I'm already looking at what I need for a fixture to make up for the angle on the mill table. Might not have enough daylight under the head. That's where piloted tooling and using the tilting table on the drill press may work. Not as rigid but the pilot should make up for most of that. Get a set of shims would allow you to index each plug in certain increments to optimize it's presentation to the chamber? Got to be worth 1/2hp per cylinder at least, don't you think? I really do think the depth and indexing would be beneficial but I don't think you would begin to see measurable results unless you had a marginal combination, or are running a max effort motor. I don't think a fortune is to be made here. Might be able to get $50 a head plus shims? Most of you guys are frugal. I did not say cheap. I'm very careful where I spend my fun money too.
Yep. As for the making a fortune part...HAAAAAAAAAA HAAAAAAAAAAA you'd have to convince people it's worth the effort and those folks are few and far between, and most of them can do their own machine work. I'm a details guy. It's the little things that add up. Anyone can do the easy stuff. I'd bet money, big money, like all I have and some stuff I don't, that guys like PBR and PRH and a few others...MoparOfficial...probably missing some names here but you get who I'm talking about all do the very same thing every time they check out someone's port work...they get a finger in the port and check the short turns. I know I do it. First, very first place I go to, because it's the hardest place to grind and get it correct. And most guys just buff it off and let it go, which isn't a bad thing in many cases. You can loose more there in a second or two than most would recognize. Before I bought my flow bench I had several other shops with them test my stuff for me and it was hilarious. First thing was a finger up my short turns. Then they look at the valve job. That's why PBR and his thread is so interesting. I can sit back, read his stuff and enjoy what he's doing. He is explaining it much better than I can. And those who want to learn, if for no other reason than to be better informed when looking at cylinder heads. The guys who want to improve their heads can really learn a bunch from his work.
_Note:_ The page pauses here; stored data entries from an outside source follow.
(* ===== verification/HttpUri.v ===== *)
(** * The URI of a request

    [ngx_http_process_request_uri] of [src/http/ngx_http_request.c] for a Unix
    build: behind the request line, the URI is normalised if the parser of the
    request line found anything that calls for it, and the strings of the request
    are set. *)

From S2P Require Import Prelude HttpRequest HttpComplexUri.

(** Where a string lies: in the request, or in [r->uri]. *)
Inductive place :=
| InRequest (offset len : Z)
| InUri (offset len : Z).

(** The fields of the request that are set; a string that is not set is [None]. *)
Record request_uri := RequestUri {
  q_uri : list Z;
  q_unparsed_uri : place;
  q_valid_unparsed_uri : bool;
  q_exten : option place;
  q_args : option place
}.

(** [NGX_OK], or the status the request is closed or finalised with. *)
Inductive uri_outcome :=
| UriOk (q : request_uri)
| UriError (status : Z).

(** [r->uri.len] *)
Definition raw_uri_len (r : request) (uri_start uri_end : Z) : Z :=
  match r.(args_start) with
  | Some a => a - 1 - uri_start
  | None => uri_end - uri_start
  end.

(** [if (r->args_start && r->uri_end > r->args_start)]; the arguments may be set
    before. *)
Definition set_args (args : option place) (args_start : option Z) (uri_end : Z)
    : option place :=
  match args_start with
  | Some a => if a <? uri_end then Some (InRequest a (uri_end - a)) else args
  | None => args
  end.

(** [if (r->uri_ext)], behind the request line. *)
Definition raw_exten (r : request) (uri_end : Z) : option place :=
  match r.(uri_ext) with
  | Some x =>
      Some (InRequest x (match r.(args_start) with
                         | Some a => a - 1 - x
                         | None => uri_end - x
                         end))
  | None => None
  end.

Definition finish_uri (r : request) (uri_start uri_end : Z) (uri : list Z)
    (exten args : option place) (args_start : option Z) : uri_outcome :=
  UriOk (RequestUri uri (InRequest uri_start (uri_end - uri_start))
    (negb r.(empty_path_in_uri)) exten (set_args args args_start uri_end)).

(** [alloc] is [ngx_pnalloc(r->pool, .)]: the memory, or [None]. *)
Definition ngx_http_process_request_uri (alloc : Z -> option (list Z)) (src : list Z)
    (r : request) (merge_slashes : bool) : res uri_outcome :=
  uri_start ← ptr r.(uri_start);
  uri_end ← ptr r.(uri_end);
  let len := raw_uri_len r uri_start uri_end in
  if r.(complex_uri) || r.(quoted_uri) || r.(empty_path_in_uri) then
    match alloc (if r.(empty_path_in_uri) then len + 1 else len) with
    | None => Ok (UriError NGX_HTTP_INTERNAL_SERVER_ERROR)
    | Some room =>
        c ← ngx_http_parse_complex_uri src uri_start uri_end r.(empty_path_in_uri)
              r.(plus_in_uri) r.(quoted_uri) merge_slashes room;
        match c with
        | None => Ok (UriError NGX_HTTP_BAD_REQUEST)
        | Some c =>
            Ok (finish_uri r uri_start uri_end c.(r_uri)
                  (match c.(r_exten) with Some (x, n) => Some (InUri x n) | None => None end)
                  (match c.(r_args) with Some (a, n) => Some (InRequest a n) | None => None end)
                  c.(r_args_start))
        end
    end
  else
    uri ← slice src uri_start len;
    Ok (finish_uri r uri_start uri_end uri (raw_exten r uri_end) None r.(args_start)).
Once you know how much you need to take out of the hole, you shouldn't need many indexing washers. Not any more than you would if you were just indexing the plugs. Go for it.
Learning how to finger a port.....that like getting to first base or second? I can’t remember!
I knew a gal that was like a LS port.....never mind!
There’s a short side radius aka “G” spot joke somewhere here!
Sorry to sidetrack but that is funny right there!
If your good enuf it a home run
I thought that would equate to a triple, but it's been a long time since I played that sport.
I got the perfect short side radius (or what have you) middle finger. Result of a dirt bike wipeout years ago. Nice curvature at rest no?
Pulled the 2nd head apart today. Valves all held alcohol. Valve guides were the same as the first head meaning ok to use in my opinion. I'll remove the same burrs under the seat with the Dremel buffer. The spark plug holes are already done. About 1.5 hrs to complete this head meaning both my small block SM heads will be ready to bolt and go.